→ **INPUT MATERIAL**:
------------------------------

(** ** Witnesses *)

#[local] Instance every_char_prints : Unicode := {| uni_printable := λ _, true; uni_decimal := λ _, None |}.
(** A chat log that keeps what is said. *)
Definition content_of (d : dict) : pystr := match dget "content" d with Some (JStr s) => s | _ => [] end.
#[local] Instance said : ChatLog (list pystr) :=
  {| add_assistant_content s l := l ++ [s];
     add_delta_content_stream ds ended l := if ended then match ds with [] => l | _ => l ++ [concat (map content_of ds)] end else l |}.
Lemma contents ts : concat (map content_of (deltas_of ts)) = concat ts.
Proof.
  destruct ts as [|t ts]; [done|]. cbn [deltas_of map concat]. change (content_of (delta_dict true t)) with t. f_equal. f_equal.
  rewrite map_map. rewrite <- (map_id ts) at 2. by apply map_ext.
Qed.
#[local] Instance said_laws : ChatLogLaws (list pystr).
Proof.
  split; [done|done|]. intros ts l Hts. unfold add_delta_content_stream, said. rewrite contents. by destruct ts.
Qed.
(** Two texts and a keepalive, and then an error; cut into the lines of the body. *)
Definition demo_chunks : list RelayTurn.out := [OText "The light "; OKeepalive; OText "is on."].
Definition demo_error : relayed unit := Refused {| relay_code := "TIMEOUT"; relay_message := "/config/x"; relay_remedy := Some "Ask again."%py |}.
Definition demo_lines (chunks : list RelayTurn.out) (o : relayed unit) : list (list N) := map (λ c, chunk_json c ++ [NL]) chunks ++ [end_json o ++ [NL]].
Definition demo_response (o : relayed unit) : turn_response :=
  {| tr_status := 200; tr_json := Got None; tr_lines := demo_lines demo_chunks o; tr_end := Got tt |}.
Example one_turn_one_reply_witness :
  let run := answer_turn "http://n" (Got (demo_response demo_error)) ([] : list pystr) in
  run.1 = Ret "Ask again."%py ∧ run.2 = add_assistant_content "Ask again." [].
Proof.
  intros run. assert (E : run.1 = Ret "Ask again."%py) by (vm_compute; reflexivity). split; [exact E|].
  apply (one_turn_one_reply "http://n" (Got (demo_response demo_error)) [] (Ret "Ask again."%py) run.2). rewrite <- E. apply surjective_pairing.
Defined.
Lemma demo_line l : existsb (N.eqb NL) l = false → line (l ++ [NL]).
Proof.
  intros Hl. exists l. split; [done|]. intros Hin. assert (existsb (N.eqb NL) l = true); [|congruence].
  apply existsb_exists. exists NL. split; [by apply list_elem_of_In|apply N.eqb_refl].
Qed.
Example what_is_streamed_is_said_witness :
  answer_turn "http://n" (Got (demo_response (Replied tt))) ([] : list pystr) = (Ret "The light is on."%py, ["The light is on."%py]).
Proof.
  assert (E : (Ret "The light is on."%py, ["The light is on."%py]) =
              (Ret (spoken demo_chunks (Replied tt)), add_assistant_content (spoken demo_chunks (Replied tt)) ([] : list pystr))) by (vm_compute; reflexivity).
  rewrite E. apply (what_is_streamed_is_said "http://n" demo_chunks (Replied tt) (stream_body demo_chunks (Replied tt)) (demo_response (Replied tt)) []).
  - repeat (apply Forall_cons; split); try apply Forall_nil; try exact I; try (apply scalars_spec; vm_compute; reflexivity);
      repeat (apply Forall_cons; split); try apply Forall_nil; try exact I; split; try exact I; apply scalars_spec; vm_compute; reflexivity.
  - apply Forall_cons; split; [split; [apply scalars_spec; vm_compute; reflexivity|exact I]|apply Forall_nil; exact I].
  - discriminate.
  - vm_compute. reflexivity.
  - split; [vm_compute; reflexivity|]. repeat (apply Forall_cons; split); try apply Forall_nil; try exact I; apply demo_line; vm_compute; reflexivity.
  - reflexivity.
  - reflexivity.
Defined.
Definition ada : HassUser :=
  {| u_id := "u1"; u_name := Some "Ada"%py; system_generated := false; local_only := false; is_owner := false; u_is_admin := true;
     credentials := ["homeassistant"%py] |}.
Definition users (uid : pystr) : option HassUser := if bool_decide (uid = "u1"%py) then Some ada else None.
Definition ada_says : ConversationInput := {| ci_text := "hi"; ci_conversation_id := JStr "c1"; ci_language := "en"; ci_user_id := Some "u1"%py |}.
Definition ada_post : turn_post :=
  match turn_to_post 1000 "http://n/" "token" users ada_says with
  | Ret p => p | Raise _ => {| tp_url := []; tp_headers := []; tp_body := [] |}
  end.
Example node_knows_only_people_witness : ∃ uid u, ci_user_id ada_says = Some uid ∧ users uid = Some u ∧ system_generated u = false ∧ "u1"%py = strip (u_id u).
Proof.
  destruct (node_knows_only_people 1000 1100 "http://n/" "token" "token" users ada_says ada_post {| user_id := "u1"; actor_is_admin := true |})
    as (uid & u & Hi & _ & Hu & Hh & _ & _ & _ & Hid & _).
  - vm_compute. reflexivity.
  - vm_compute. reflexivity.
  - exists uid, u. split; [exact Hi|split; [exact Hu|split; [exact Hh|exact Hid]]].
Defined.

(** A turn that failed with an empty code is taken for one that ended well: its
    partial answer is kept as if it were whole. *)
Example empty_code_passes_as_success :
  let o := Refused {| relay_code := []; relay_message := "lost"; relay_remedy := None |} in
  answer_turn "http://n" (Got (demo_response o)) ([] : list pystr) = (Ret "The light is on."%py, ["The light is on."%py]).
Proof. vm_compute. reflexivity. Qed.
(** *** The claim *)

Lemma bearer_read token : token ≠ [] → bearer_of ("Bearer " ++ token) = Some token.
Proof.
  intros Hne. unfold bearer_of. assert (partition_at 32 ("Bearer " ++ token) = ("Bearer"%py, token)) as ->.
  { apply (partition_at_app 32 "Bearer" token). apply (bool_decide_unpack (32%N ∉ _)). vm_compute. exact I. }
  rewrite py_lower_ascii by done. rewrite bool_decide_true by (vm_compute; reflexivity). by rewrite bool_decide_false.
Qed.
(** A rotation leaves the node in order, however it ends; when it is answered with
    status 200, it is with the new token. *)
Lemma rotation_keeps dir announced k r w a w' :
  being_set_up dir announced w → bootstrap_claimed_token (runtime w) = [] → token_text (m_fresh (moments k)) →
  claim_rotation (m_fresh (moments k)) r w = (a, w') →
  being_set_up dir announced w' ∧
  ((∃ token, a = Ret (token_answer token) ∧ token_of w' = token ∧ bootstrap_claimed_token (runtime w') = token) ∨
   (∀ payload bearer, a ≠ Ret (Response 200 payload bearer)) ∧ ∀ status, a ≠ Ret (HttpError status)).
Proof.
  intros Hs Hno Ht. pose proof Hs as [Hdir Hok Hr Hann _]. unfold claim_rotation.
  destruct (_ || _); [intros [= <- <-]; split; [done|by right]|]. destruct (marked _ _); [intros [= <- <-]; split; [done|by right]|].
  unfold rotate_local_api_token, _write_token.
  destruct (_write_private_file (rt_disk (runtime w)) (dir_parts (runtime w)) _TOKEN_FILENAME (m_fresh (moments k) ++ [NL])) as [o d] eqn:Ew.
  destruct (private_file_kept _ _ _ claimed_name _ _ _ Hok Ew) as [Hok' _].
  assert (Hbefore : being_set_up dir announced (on_runtime (set_rt_disk d) w)) by (split; [done|exact Hok'|exact Hr|done|by left]).
  destruct o as [x|e]; [|destruct (is_oserror e); intros [= <- <-]; (split; [exact Hbefore|by right])].
  unfold mark. destruct (_write_bootstrap_consumed _ _ _) as [o d'] eqn:Em. unfold _write_bootstrap_consumed in Em.
  change (dir_parts _) with (dir_parts (runtime w)) in Em. change (rt_disk _) with d in Em.
  destruct (private_file_kept _ _ _ _TOKEN_FILENAME _ _ _ Hok' Em) as [Hok'' Hkept].
  destruct (write_private_file_spec _ _ _ _ _ _ Hok Ew) as [[Hbad _]|(bytes & _ & Hd & Hu)]; [by destruct x|].
  assert (Hst : stored_token d' dir = Ok (Some (m_fresh (moments k)))).
  { rewrite <- Hdir. eapply stored_token_plain; [exact Hok''|done|by apply Hu; destruct x| |exact Hr].
    unfold token_file. rewrite Hkept by discriminate. subst d. apply lookup_insert_eq. }
  assert (Hafter : ∀ v, runtime v = set_rt_disk d' (set_claimed_token (m_fresh (moments k))
      (set_config (set_local_token (m_fresh (moments k)) (config (runtime w))) (set_rt_disk d (runtime w)))) → being_set_up dir announced v).
  { intros v Ev. split; unfold data_ok, reads_tokens, token_of; rewrite Ev; [done|exact Hok''|exact Hr|done|]. right. by exists k. }
  destruct o as [y|e]; [|destruct (is_oserror e)]; intros [= <- <-]; (split; [by apply Hafter|]).
  - left. by eexists.
  - left. by eexists.
  - by right.
Qed.
Lemma claim_keeps dir announced k r w a w' :
  being_set_up dir announced w → announced ≠ [] → token_text (m_fresh (moments k)) →
  r_authorization r = "Bearer " ++ announced →
  bootstrap_claim (m_fresh (moments k)) r w = (a, w') →
  being_set_up dir announced w' ∧
  ((∃ token, a = Ret (token_answer token) ∧ token_of w' = token ∧ bootstrap_claimed_token (runtime w') = token) ∨
   (∀ payload bearer, a ≠ Ret (Response 200 payload bearer)) ∧ ∀ status, a ≠ Ret (HttpError status)).
Proof.
  intros Hs Hne Ht Hauth. unfold bootstrap_claim. rewrite Hauth, bearer_read by done. rewrite (su_announced _ _ _ Hs).
  rewrite bool_decide_false by done. unfold same_token at 1. destruct (utf8 announced) as [bytes|]; [|intros [= <- <-]; split; [done|by right]].
  rewrite bool_decide_true by done. case_bool_decide as Hno.
  - intros E. by eapply rotation_keeps.
  - intros [= <- <-]. split; [done|]. left. destruct (su_rotated _ _ _ Hs) as [|(j & Hc & Htok & _)]; [done|]. exists (m_fresh (moments j)).
    by rewrite Hc.
Qed.
Lemma token_answer_reads token : token ≠ [] →
  ok_object (JDict [("ok", JBool true); ("token", JStr token)]%py) ≫= nonempty_token = Some token.
Proof. by destruct token. Qed.
Lemma claims_keep dir announced attempts : ∀ w n r w' n',
  being_set_up dir announced w → announced ≠ [] → (∀ k, token_text (m_fresh (moments k))) →
  claim_attempts attempts base "/v1/bootstrap/claim" announced (w, n) = (r, (w', n')) →
  being_set_up dir announced w' ∧ ∀ token, r = Ret (Some token) → token ≠ [] ∧ token_of w' = token ∧ bootstrap_claimed_token (runtime w') = token.
Proof.
  induction attempts as [|attempts IH]; intros w n r w' n' Hs Hne Ht; cbn [claim_attempts]; [by intros [= <- <- <-]|].
  unfold sbind at 1, claim_once, sbind at 1, request_quietly. unfold ask at 1, node_web at 1. cbn [wr_url]. rewrite startswith_base.
  destruct (sky n) eqn:Esky; [| |by apply IH].
  - rewrite application_claim by (done || by cbn; rewrite drop_base).
    destruct (bootstrap_claim _ _ w) as [a w1] eqn:Ec. cbn [fst snd].
    unshelve epose proof (claim_keeps dir announced n _ w a w1 Hs Hne (Ht n) _ Ec) as [Hs1 [(token & -> & Htok & Hclaimed)|[Hno Herr]]]; [reflexivity| |].
    + cbn. intros [= <- <- <-]. split; [done|]. intros t E. by destruct token; simplify_eq.
    + destruct a as [[status payload bearer|status|code status|rl c]|e]; cbn [answered quietly sret].
      * destruct (Z.eqb_spec status 200) as [->|Hst]; [by destruct (Hno payload bearer)|]. cbn. rewrite (proj2 (Z.eqb_neq _ _) Hst). cbn.
        by intros [= <- <- <-].
      * by destruct (Herr status).
      * cbn. destruct (status =? 200)%Z; cbn; [by apply IH|by intros [= <- <- <-]].
      * by apply IH.
      * cbn. by intros [= <- <- <-].
  - rewrite application_claim by (done || by cbn; rewrite drop_base).
    destruct (bootstrap_claim _ _ w) as [a w1] eqn:Ec. cbn [fst snd].
    unshelve epose proof (claim_keeps dir announced n _ w a w1 Hs Hne (Ht n) _ Ec) as [Hs1 _]; [reflexivity|]. by apply IH.
Qed.

(** C11. The token the integration is set up with opens the node.  Whatever befalls the
    requests on the way, when the setup comes to a token it is the one the node has
    rotated to: the node takes it for every request, keeps it for its next start, and
    has made it up afresh, so that it is not the token that was announced.  A lost
    answer is made up for by the second claim. *)
Theorem setup_token_opens_the_node w n token w' n' :
  data_ok w → reads_tokens w → bootstrap_claimed_token (runtime w) = [] → (∀ k, token_text (m_fresh (moments k))) →
  _fetch_bootstrap_token base (w, n) = (Ret (Some token), (w', n')) →
  token_of w' = token ∧ stored_token (rt_disk (runtime w')) (dir_parts (runtime w)) = Ok (Some token) ∧
  (∃ k, token = m_fresh (moments k)) ∧
  ∀ m r, bearer_of (r_authorization r) = Some token → application handlers m r w' = run_endpoint handlers m r w'.
Proof.
  intros Hok Hr Hno Ht. unfold _fetch_bootstrap_token, sbind at 1, request_quietly. unfold ask at 1, node_web at 1. cbn [wr_url].
  rewrite startswith_base. destruct (sky n); [| |done].
  2:{ destruct (application _ _ _ _). done. }
  rewrite application_bootstrap by (done || by cbn; rewrite drop_base).
  destruct (bootstrap _ w) as [a w1] eqn:Eb. destruct (announcement_given _ w a w1 Hok Hr Hno Eb) as [(announced & bearer & -> & Hne & Hs)|[Hnot Herr]].
  - cbn [answered quietly sret wa_status wa_json]. change (negb (200 =? 200)%Z) with false. cbv iota.
    unfold sbind, json_quietly. cbn [quietly wa_json sret].
    assert (Hdata : (Some (announcement announced) ≫= ok_object) = Some [("ok", JBool true); ("token", JStr announced); ("claim_endpoint", JStr "/v1/bootstrap/claim")]%py) by done.
    rewrite Hdata. unfold _bootstrap_token_from_response.
    assert (nonempty_token [("ok", JBool true); ("token", JStr announced); ("claim_endpoint", JStr "/v1/bootstrap/claim")]%py = Some announced) as ->
      by (by destruct announced).
    assert (_claim_endpoint_from_bootstrap_response [("ok", JBool true); ("token", JStr announced); ("claim_endpoint", JStr "/v1/bootstrap/claim")]%py
            = Some "/v1/bootstrap/claim"%py) as -> by (vm_compute; reflexivity).
    intros Hc. destruct (claims_keep (dir_parts (runtime w)) announced 2 w1 (n + 1) _ w' n' Hs Hne Ht Hc) as [Hs' Htok].
    destruct (Htok token eq_refl) as (Htne & Htk & Hcl). destruct (su_rotated _ _ _ Hs') as [E|(k & Hk & Hkt & Hst)]; [congruence|].
    assert (token = m_fresh (moments k)) as -> by congruence. split_and!; [done|exact Hst|by exists k|].
    intros m r Hb. unfold application, _bearer_auth_middleware. destruct (elem (r_path r) _UNAUTHED_PATHS); [done|].
    rewrite Hb. fold (token_of w'). rewrite Htk, bool_decide_false by done. rewrite same_token_refl; [done|].
    destruct (Ht k) as [_ Hascii]. destruct (ascii_encodable (m_fresh (moments k))) as (bytes & Hu & _); [|by exists bytes].
    eapply Forall_impl; [exact Hascii|]. by intros c [].
  - destruct a as [[status payload bearer|status|code status|rl c]|e]; cbn [answered quietly sret wa_status].
    + destruct (Z.eqb_spec status 200) as [->|Hst]; [by destruct (Hnot payload bearer)|]. by cbn.
    + destruct (Z.eqb_spec status 200) as [->|Hst]; [by destruct (Herr 200%Z)|]. by cbn.
    + cbn. by destruct (status =? 200)%Z.
    + done.
    + done.
Qed.
End composed.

------------------------------

→ **EXERCISE INSTRUCTIONS**: From the listing above, copy all lines holding the word "change".

→ **EXERCISE RESPONSE**:
  destruct ts as [|t ts]; [done|]. cbn [deltas_of map concat]. change (content_of (delta_dict true t)) with t. f_equal. f_equal.
  change (dir_parts _) with (dir_parts (runtime w)) in Em. change (rt_disk _) with d in Em.
  - cbn [answered quietly sret wa_status wa_json]. change (negb (200 =? 200)%Z) with false. cbv iota.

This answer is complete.